6. Redes sociais e polarização

A gente está calibrando o algoritmo para ficar polarizado e o algoritmo está calibrando a gente, é um processo bastante complexo.

"Não dá para jogar a polarização na conta das redes sociais. A gente vê a polarização acontecendo no mundo todo e o que tem em comum no mundo todo e a emergência dessa tecnologia. Claro que tem a ver com a forma como a gente percebe essa informação, como se comunica. A gente está calibrando o algoritmo para ficar polarizado e o algoritmo está calibrando a gente, é um processo bastante complexo. Mas tem países que não estão polarizados assim."

7. Notícias falsas no WhatsApp

Achar que vai vir um salvador da pátria e resolver o problema da polarização e das notícias falsas, eu acho que é enveredar por um caminho um pouco duvidoso.

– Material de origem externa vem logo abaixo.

(** an element that is no port name is missing from the device *)
Definition all_names (v : pyval) : bool :=
  match v with VList l => forallb (fun x => match x with VStr _ => true | _ => false end) l | _ => false end.

(** the integer key and its text are the same key of the document *)
Definition worker_block : outcome (option (list Port)) :=
  if negb is_parallel then Val None
  else
    let blk := default VNone (dget (zs wid) (sub_dict "workers" (d_profile d))) in
    let names := str_list (vget_or "ports" VNone blk) in
    if negb (py_bool blk) || negb (py_bool (vget_or "ports" VNone blk))
    then Exc (RuntimeError ("FVT_WORKER=" +:+ zs wid +:+ " but no workers ports declared"))
    else if negb (all_names (vget_or "ports" VNone blk))
    then Exc (RuntimeError "worker port block members not present on device")
    else
      match List.filter (fun n => match find_port n with Some _ => false | None => true end) names with
      | [] => Val (Some (omap find_port names))
      | missing => Exc (RuntimeError "worker port block members not present on device")
      end.

(** an integer from the environment (text) or the profile (a value) *)
Definition int_setting (env : option string) (bp : pydict string pyval) (key : string) (dflt : Z) : outcome Z :=
  match env with
  | Some s => match py_int s with Some n => Val n | None => Exc (ValueError s) end
  | None => match vint (default (VInt dflt) (dget key bp)) with
            | Some n => Val n
            | None => Exc (ValueError key)
            end
  end.

Definition bcm_of (p : Port) : outcome string :=
  if truthy (p_bcm p) then Val (or_empty (p_bcm p))
  else
    let bp := sub_dict "bcm_port" (d_profile d) in
    let prefix := match bcm_prefix with
                  | Some s => s
                  | None => match dget "prefix" bp with Some (VStr s) => s | _ => "cd" end
                  end in
    match int_setting bcm_offset bp "offset" (-1), int_setting bcm_divisor bp "divisor" 1 with
    | Val offset, Val divisor =>
        match trailing_digits (p_name p) with
        | None => Val (p_name p)
        | Some ds =>
            if divisor =? 0 then Exc ZeroDivisionError
            else Val (prefix +:+ zs (default 0 (py_int ds) / divisor + offset))
        end
    | Exc e, _ => Exc e
    | _, Exc e => Exc e
    | _, _ => Hang
    end.

(** [[f(x) for x in l]] for a pure function that can raise *)
Fixpoint map_outcome {A B} (f : A -> outcome B) (l : list A) : outcome (list B) :=
  match l with
  | [] => Val []
  | x :: l' => match f x with
               | Val y => match map_outcome f l' with Val ys => Val (y :: ys) | Exc e => Exc e | Hang => Hang end
               | Exc e => Exc e
               | Hang => Hang
               end
  end.

(** the number at the end of a bcm port name *)
Definition bcm_num (p : Port) : outcome (Z * string) :=
  match bcm_of p with
  | Val b => match trailing_digits b with
             | Some ds => Val (default 0 (py_int ds), b)
             | None => Exc (AttributeError "group")
             end
  | Exc e => Exc e
  | Hang => Hang
  end.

"Hoje em dia deter as fake news no WhatsApp é deter as fake news na cabeça das pessoas. Não dá para a gente defender que o governo coloque um vigia em cada grupo de WhatsApp de família, isso é completamente inviável. Claro que existem ferramentas no design do WhatsApp, na Índia agora, no Brasil também, com um limite de encaminhamentos. Antes você podia fazer isso para muitas conversas, agora tem um número restrito.

Existem jeitos de mudar a ferramenta para ela ser mais amigável, do que esse espalhamento de informações. Mas não acredito que dê para controlar o WhatsApp de cima para baixo, a gente vai ter que controlar de baixo para cima. Vai ter que conversar com as pessoas que fizeram essa disseminação e ter um debate sério sobre porquê a pessoa está passando essa informação para frente, mas isso não vai ser de agora. É um processo que demora um tempo.

Não é uma rede social pública, você está ali falando com as pessoas que você mais conhece. Não é um caminho fácil, mas achar que vai vir um salvador da pátria e resolver o problema da polarização e das notícias falsas, eu acho que é enveredar por um caminho um pouco duvidoso, você pode mitigar direitos individuais, liberdade de expressão das pessoas. E não é isso que a gente quer, a gente quer fortalecer a democracia."